(** A system that gives at least a byte each time gives all that fits. *)
Lemma http_recv_exact fuel cap buf retry c w :
  status c = CONNECTED -> Forall (fun n => (0 < n)%nat) (gives w) -> (length buf < cap - 1)%nat ->
  (length (take (cap - 1 - length buf) (inbox w)) < length (gives w))%nat -> (length (gives w) < fuel)%nat ->
  exists c' w', http_recv fuel cap buf retry c w = Some (buf ++ take (cap - 1 - length buf) (inbox w), c', w') /\
    outbox w' = outbox w /\ opened w' = opened w /\ fd c' = fd c.
Proof.
  revert buf retry c w. induction fuel as [|fuel IH]; intros buf retry c w Hs Hp Hb Hl Hf; [lia|]. cbn [http_recv].
  destruct (gives w) as [|[|n] gs] eqn:Hg; [cbn in Hl; lia|by apply Forall_cons in Hp as [? _]; lia|].
  destruct (network_receive_some (cap - length buf - 1) c w n gs) as (c1 & w1 & -> & Hs1 & Hh1 & Hm1 & Hfd1 & Hi1 & Hg1 & Ho1 & Ht1 & Hop1); [lia|done..|].
  replace (cap - length buf - 1)%nat with (cap - 1 - length buf)%nat in * by lia. set (room := (cap - 1 - length buf)%nat) in *.
  destruct (decide (inbox w = [])) as [He|He].
  - rewrite He, !take_nil, app_nil_r. change (AIRY_ECONNRESET =? 0) with false. change (AIRY_ECONNRESET =? AIRY_ECONNRESET) with true.
    cbn [negb andb]. rewrite orb_true_r. by exists c1, w1.
  - cbn [Z.eqb negb andb]. set (part := take (S n `min` room) (inbox w)) in *.
    assert (part <> []) as Hne. { subst part. destruct (inbox w); [done|]. destruct (S n `min` room)%nat eqn:E; [lia|done]. }
    rewrite !bool_decide_false by done. cbn [negb andb]. assert (length part <= room)%nat as Hpr by (subst part; rewrite length_take; lia).
    assert (part ++ take (room - length part) (inbox w1) = take room (inbox w)) as Hsplit.
    { rewrite Hi1. subst part. rewrite length_take. destruct (Nat.le_gt_cases (S n `min` room) (length (inbox w))) as [Hle|Hgt].
      - rewrite (Nat.min_l (S n `min` room)) by done. rewrite take_drop_commute. replace (_ + (room - _))%nat with room by lia.
        rewrite <- (take_drop (S n `min` room) (take room (inbox w))) at 2. rewrite take_take. do 2 f_equal. lia.
      - rewrite (take_ge (inbox w)) by lia. rewrite drop_ge by lia. rewrite take_nil, app_nil_r. symmetry. apply take_ge. lia. }
    rewrite length_app. destruct (Nat.ltb_spec (length buf + length part) (cap - 1)).
    + assert (cap - 1 - length (buf ++ part) = room - length part)%nat as Hroom by (rewrite length_app; lia).
      assert (0 < length part)%nat by (destruct part; [done|cbn; lia]).
      destruct (IH (buf ++ part) 0 c1 w1) as (c2 & w2 & HE & Ho2 & Hop2 & Hfd2).
      * done.
      * rewrite Hg1. by apply Forall_cons in Hp as [_ Hp].
      * rewrite length_app. lia.
      * rewrite Hroom, Hg1. rewrite <- Hsplit, length_app in Hl. cbn [length] in Hl. lia.
      * rewrite Hg1. cbn [length] in Hf. lia.
      * exists c2, w2. rewrite Hroom, <- app_assoc, Hsplit in HE. split; [exact HE|]. split_and!; congruence.
    + assert (room - length part = 0)%nat as Hz by lia. rewrite Hz, take_0, app_nil_r in Hsplit. rewrite <- Hsplit. exists c1, w1. done.
Qed.

Lemma receive_loop_exact fuel limit remaining buf retries c w :
  status c = CONNECTED -> Forall (fun n => (0 < n)%nat) (gives w) -> (remaining <= length (inbox w))%nat ->
  (remaining <= length (gives w))%nat -> (remaining < fuel)%nat ->
  exists c' w', receive_loop fuel limit remaining buf retries c w = Some (0, buf ++ take remaining (inbox w), c', w') /\
    status c' = CONNECTED /\ inbox w' = drop remaining (inbox w) /\ outbox w' = outbox w /\ opened w' = opened w.
Proof.
  revert remaining buf retries c w. induction fuel as [|fuel IH]; intros remaining buf retries c w Hs Hp Hi Hg Hf; [lia|]. cbn [receive_loop].
  destruct (Nat.eqb_spec remaining 0) as [->|Hr]; [exists c, w; rewrite take_0, drop_0, app_nil_r; done|].
  destruct (gives w) as [|[|n] gs] eqn:Hgw; [cbn in Hg; lia|by apply Forall_cons in Hp as [? _]; lia|].
  destruct (network_receive_some remaining c w n gs) as (c1 & w1 & -> & Hs1 & _ & _ & _ & Hi1 & Hg1 & Ho1 & _ & Hop1); [lia|done..|].
  destruct (decide (inbox w = [])) as [He|He]; [rewrite He in Hi; cbn in Hi; lia|]. cbn [Z.eqb].
  set (k := (S n `min` remaining)%nat) in *. assert (0 < k <= remaining)%nat as Hk by (subst k; lia). clearbody k.
  assert (length (take k (inbox w)) = k) as Hlen by (rewrite length_take; lia).
  rewrite bool_decide_false by (intros E; rewrite E in Hlen; cbn in Hlen; lia). rewrite Hlen.
  destruct (IH (remaining - k)%nat (buf ++ take k (inbox w)) 0 c1 w1) as (c2 & w2 & HE & Hs2 & Hi2 & Ho2 & Hop2).
  - done.
  - rewrite Hg1. by apply Forall_cons in Hp as [_ Hp].
  - rewrite Hi1, length_drop. lia.
  - rewrite Hg1. cbn [length] in Hg. lia.
  - lia.
  - exists c2, w2. rewrite HE, Hi2, Hi1, <- app_assoc, take_drop_commute, drop_drop. replace (k + (remaining - k))%nat with remaining by lia.
    split; [|split_and!; congruence]. rewrite <- (take_drop k (take remaining (inbox w))) at 2. rewrite take_take, Nat.min_l by lia. done.
Qed.

(** [network_receive_exact] fills the buffer with the next bytes, in order. *)
Theorem receive_exact_reads len c w :
  (0 < len <= length (inbox w))%nat -> status c = CONNECTED -> Forall (fun n => (0 < n)%nat) (gives w) -> (len <= length (gives w))%nat ->
  exists c' w', network_receive_exact len c w = Some (0, take len (inbox w), c', w') /\ inbox w' = drop len (inbox w).
Proof.
  intros Hl Hs Hp Hg. unfold network_receive_exact. destruct (Nat.eqb_spec len 0); [lia|].
  destruct (receive_loop_exact (length (gives w) + Z.to_nat (retry_limit c) + 1) (retry_limit c) len [] 0 c w) as (c' & w' & HE & _ & Hi & _);
    [done|done|lia|done|lia|]. by exists c', w'.
Qed.

(** ** The head of a request *)

Definition opt_text (before : cstr) (val : option cstr) (after : cstr) : cstr :=
  match val with None => [] | Some v => before ++ v ++ after end.

(** The text of the head. *)
Definition head_text (c : network_connection_t) (req : network_http_request_t) : cstr :=
  (default (cs "GET") (method req) ++ cs " " ++ default (cs "/") (path req) ++ cs " HTTP/1.1" ++ CRLF) ++
  opt_text (cs "Host: ") (host c) CRLF ++ opt_text (cs "Content-Type: ") (content_type req) CRLF ++
  (if bool_decide (req_body req = []) then [] else cs "Content-Length: " ++ fmt_u (Z.of_nat (length (req_body req))) ++ CRLF) ++
  concat (map (fun h => opt_text [] h CRLF) (req_headers req)) ++ CRLF.

(** The text so far, or an overflow when it does not fit with its terminator. *)
Definition built (cap : nat) (x : Z * cstr) (text : cstr) : Prop :=
  if decide (length text < cap)%nat then x = (0, text) else x.1 = AIRY_ERR_OVERFLOW.

Section head.
Context (cap : nat) (Hcap : Z.of_nat cap < 2 ^ 64).

Lemma put_built buf piece : (length buf < cap)%nat -> built cap (head_put cap buf piece) (buf ++ piece).
Proof using Hcap.
  intros Hb. unfold built, head_put. rewrite u64_small by lia. rewrite length_app.
  destruct (Z.leb_spec (Z.of_nat cap - Z.of_nat (length buf)) (Z.of_nat (length piece))); case_decide; (done || lia).
Qed.

Lemma opt_built buf before val after : (length buf < cap)%nat -> built cap (head_opt cap buf before val after) (buf ++ opt_text before val after).
Proof using Hcap.
  intros Hb. destruct val as [v|]; cbn [head_opt opt_text]; [by apply put_built|]. unfold built. rewrite app_nil_r. by rewrite decide_True.
Qed.

Lemma then_built x text k more :
  built cap x text -> (forall b, (length b < cap)%nat -> built cap (k b) (b ++ more)) -> built cap (then_put x k) (text ++ more).
Proof using.
  clear Hcap. unfold then_put. intros Hx Hk. unfold built in Hx. case_decide as Hl; [subst x; by apply Hk|].
  unfold built. rewrite decide_False by (rewrite length_app; lia). rewrite Hx. done.
Qed.

Lemma list_built buf hs : (length buf < cap)%nat -> built cap (head_list cap buf hs) (buf ++ concat (map (fun h => opt_text [] h CRLF) hs)).
Proof using Hcap.
  revert buf. induction hs as [|h hs IH]; intros buf Hb; cbn [head_list map concat].
  - unfold built. rewrite app_nil_r. by rewrite decide_True.
  - rewrite app_assoc. pose proof (then_built _ _ (fun b => head_list cap b hs) _ (opt_built buf [] h CRLF Hb) IH) as HT.
    unfold then_put in HT. destruct (head_opt cap buf [] h CRLF) as [rc b]. cbn [fst snd] in HT. exact HT.
Qed.

Lemma head_built c req : (0 < cap)%nat -> built cap (http_head cap c req) (head_text c req).
Proof using Hcap.
  intros H0. unfold http_head, head_text. set (first := default (cs "GET") (method req) ++ _).
  set (size := cs "Content-Length: " ++ _). clearbody first size. rewrite !app_assoc.
  apply then_built; [|intros b Hb; by apply put_built]. apply then_built; [|intros b Hb; by apply list_built].
  apply then_built; [|intros b Hb; destruct (bool_decide (req_body req = [])); [|by apply put_built]].
  - apply then_built; [|intros b Hb; by apply opt_built]. apply then_built; [|intros b Hb; by apply opt_built]. by apply put_built.
  - unfold built. rewrite app_nil_r. by rewrite decide_True.
Qed.
End head.

(** ** A request and its response *)

(** The response that a sequence of bytes is, when memory is granted. *)
Definition response_of (buf : list Z) : network_http_response_t :=
  match find_blank (c_text buf) with
  | None => Response (http_status buf) None (Some buf) (length buf) 0 None
  | Some i => Response (http_status buf) (Some (Some (take (i + 4) buf))) (Some (drop (i + 4) buf)) (length (drop (i + 4) buf)) 0 None
  end.

Definition all_granted : grants := Grants true true true true.

Lemma head_nonempty c req : head_text c req <> [].
Proof.
  unfold head_text. intros H. apply app_eq_nil in H as [H _]. apply app_eq_nil in H as [_ H]. apply app_eq_nil in H as [H _]. discriminate.
Qed.

(** The request goes out whole: the head and the body. *)
Lemma http_send_exact g c req r w :
  status c = CONNECTED -> Forall (fun n => (0 < n)%nat) (takes w) ->
  (length (head_text c req) < NETWORK_DEFAULT_BUFFER_SIZE * 2)%nat ->
  (length (head_text c req ++ req_body req) <= length (takes w))%nat ->
  exists c' w', http_send g c req r w = Some (0, r, c', w') /\ status c' = CONNECTED /\ fd c' = fd c /\
    outbox w' = outbox w ++ head_text c req ++ req_body req /\ inbox w' = inbox w /\ gives w' = gives w /\ opened w' = opened w.
Proof.
  intros Hs Hp Hfit Hl. rewrite length_app in Hl. pose proof (head_built (NETWORK_DEFAULT_BUFFER_SIZE * 2) ltac:(done) c req ltac:(lia)) as HB.
  unfold built in HB. rewrite decide_True in HB by done. unfold http_send. rewrite HB. cbn [Z.eqb negb].
  destruct (send_all_exact (head_text c req) c w (head_nonempty c req) Hs Hp ltac:(lia))
    as (c1 & w1 & k & -> & Hs1 & Hh1 & Hm1 & Hfd1 & Hk & Ho1 & Ht1 & Hi1 & Hg1 & Hop1).
  cbn [mbind option_bind Z.eqb negb]. destruct (req_body req) as [|b body] eqn:Hbody.
  - rewrite bool_decide_true by done. exists c1, w1. rewrite app_nil_r. split_and!; (done || congruence).
  - rewrite bool_decide_false by done.
    destruct (send_all_exact (b :: body) c1 w1) as (c2 & w2 & k2 & -> & Hs2 & Hh2 & Hm2 & Hfd2 & Hk2 & Ho2 & Ht2 & Hi2 & Hg2 & Hop2).
    + done.
    + done.
    + rewrite Ht1. by apply Forall_drop.
    + rewrite Ht1, length_drop. lia.
    + cbn [mbind option_bind Z.eqb negb]. exists c2, w2. rewrite Ho2, Ho1, <- app_assoc. split_and!; (done || congruence).
Qed.

(** C23: an HTTP request over a connected connection: however the system cuts
    what is sent and received into pieces, the bytes that go out are the head
    and the body of the request, the response is read from all bytes that come
    in until the peer closes or the buffer of 65,536 bytes is full, and what
    comes back as headers and body is these bytes, split after the first blank
    line. *)
Theorem http_exact c req w :
  status c = CONNECTED -> Forall (fun n => (0 < n)%nat) (takes w) -> Forall (fun n => (0 < n)%nat) (gives w) ->
  (length (head_text c req) < NETWORK_DEFAULT_BUFFER_SIZE * 2)%nat ->
  (length (head_text c req ++ req_body req) <= length (takes w))%nat ->
  (length (take (RECV_BUFFER - 1) (inbox w)) < length (gives w))%nat ->
  exists r c' w', network_http_request all_granted c req w = Some (0, r, c', w') /\
    r = response_of (take (RECV_BUFFER - 1) (inbox w)) /\
    (forall h b, resp_headers r = Some (Some h) -> resp_body r = Some b -> h ++ b = take (RECV_BUFFER - 1) (inbox w)) /\
    outbox w' = outbox w ++ head_text c req ++ req_body req /\ opened w' = opened w /\ fd c' = fd c.
Proof.
  intros Hs Ht Hg Hfit Hl Hr. unfold network_http_request. rewrite bool_decide_false by (by intros []).
  destruct (http_send_exact all_granted c req no_response w Hs Ht Hfit Hl) as (c1 & w1 & -> & Hs1 & Hfd1 & Ho1 & Hi1 & Hg1 & Hop1).
  cbn [mbind option_bind Z.eqb negb]. assert (1 < RECV_BUFFER)%nat as Hcap by (unfold RECV_BUFFER; lia).
  destruct (http_recv_exact (length (gives w1) + 1) RECV_BUFFER [] 0 c1 w1) as (c2 & w2 & HE & Ho2 & Hop2 & Hfd2);
    [done|by rewrite Hg1|cbn [length]; lia|cbn [length]; by rewrite Nat.sub_0_r, Hi1, Hg1|lia|].
  rewrite HE. cbn [app length mbind option_bind]. rewrite Nat.sub_0_r, Hi1. set (buf := take (RECV_BUFFER - 1) (inbox w)).
  eexists _, c2, w2. split; [done|]. split; [unfold http_split, response_of; by destruct (find_blank (c_text buf))|].
  split; [|split_and!; congruence]. unfold http_split. destruct (find_blank (c_text buf)); cbn; intros h b; [|done].
  intros [= <-] [= <-]. apply take_drop.
Qed.

(** A head that does not fit is refused before anything is sent. *)
Lemma http_too_long g c req w :
  status c = CONNECTED -> (NETWORK_DEFAULT_BUFFER_SIZE * 2 <= length (head_text c req))%nat ->
  exists r, network_http_request g c req w = Some (AIRY_ERR_OVERFLOW, r, c, w) /\ r_error r = AIRY_ERR_OVERFLOW.
Proof.
  intros Hs Hl. unfold network_http_request. rewrite bool_decide_false by (by intros []).
  pose proof (head_built (NETWORK_DEFAULT_BUFFER_SIZE * 2) ltac:(done) c req ltac:(apply Nat.ltb_lt; reflexivity)) as HB.
  unfold built in HB. rewrite decide_False in HB by lia. unfold http_send. destruct (http_head _ c req) as [rc b]. cbn [fst] in HB. subst rc.
  change (AIRY_ERR_OVERFLOW =? 0) with false. cbn [negb mbind option_bind]. change (AIRY_ERR_OVERFLOW =? 0) with false. by eexists.
Qed.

═══

*TASK DESCRIPTION*
Exact duplication is required for the lines above, from the line that contains "status c = CONNECTED -> (NETWORK_DEFAULT_BUFFER_SIZE" to the line that contains "reflexivity)) as HB.", inclusive; omit all others.

*TASK SOLUTION*
  status c = CONNECTED -> (NETWORK_DEFAULT_BUFFER_SIZE * 2 <= length (head_text c req))%nat ->
  exists r, network_http_request g c req w = Some (AIRY_ERR_OVERFLOW, r, c, w) /\ r_error r = AIRY_ERR_OVERFLOW.
Proof.
  intros Hs Hl. unfold network_http_request. rewrite bool_decide_false by (by intros []).
  pose proof (head_built (NETWORK_DEFAULT_BUFFER_SIZE * 2) ltac:(done) c req ltac:(apply Nat.ltb_lt; reflexivity)) as HB.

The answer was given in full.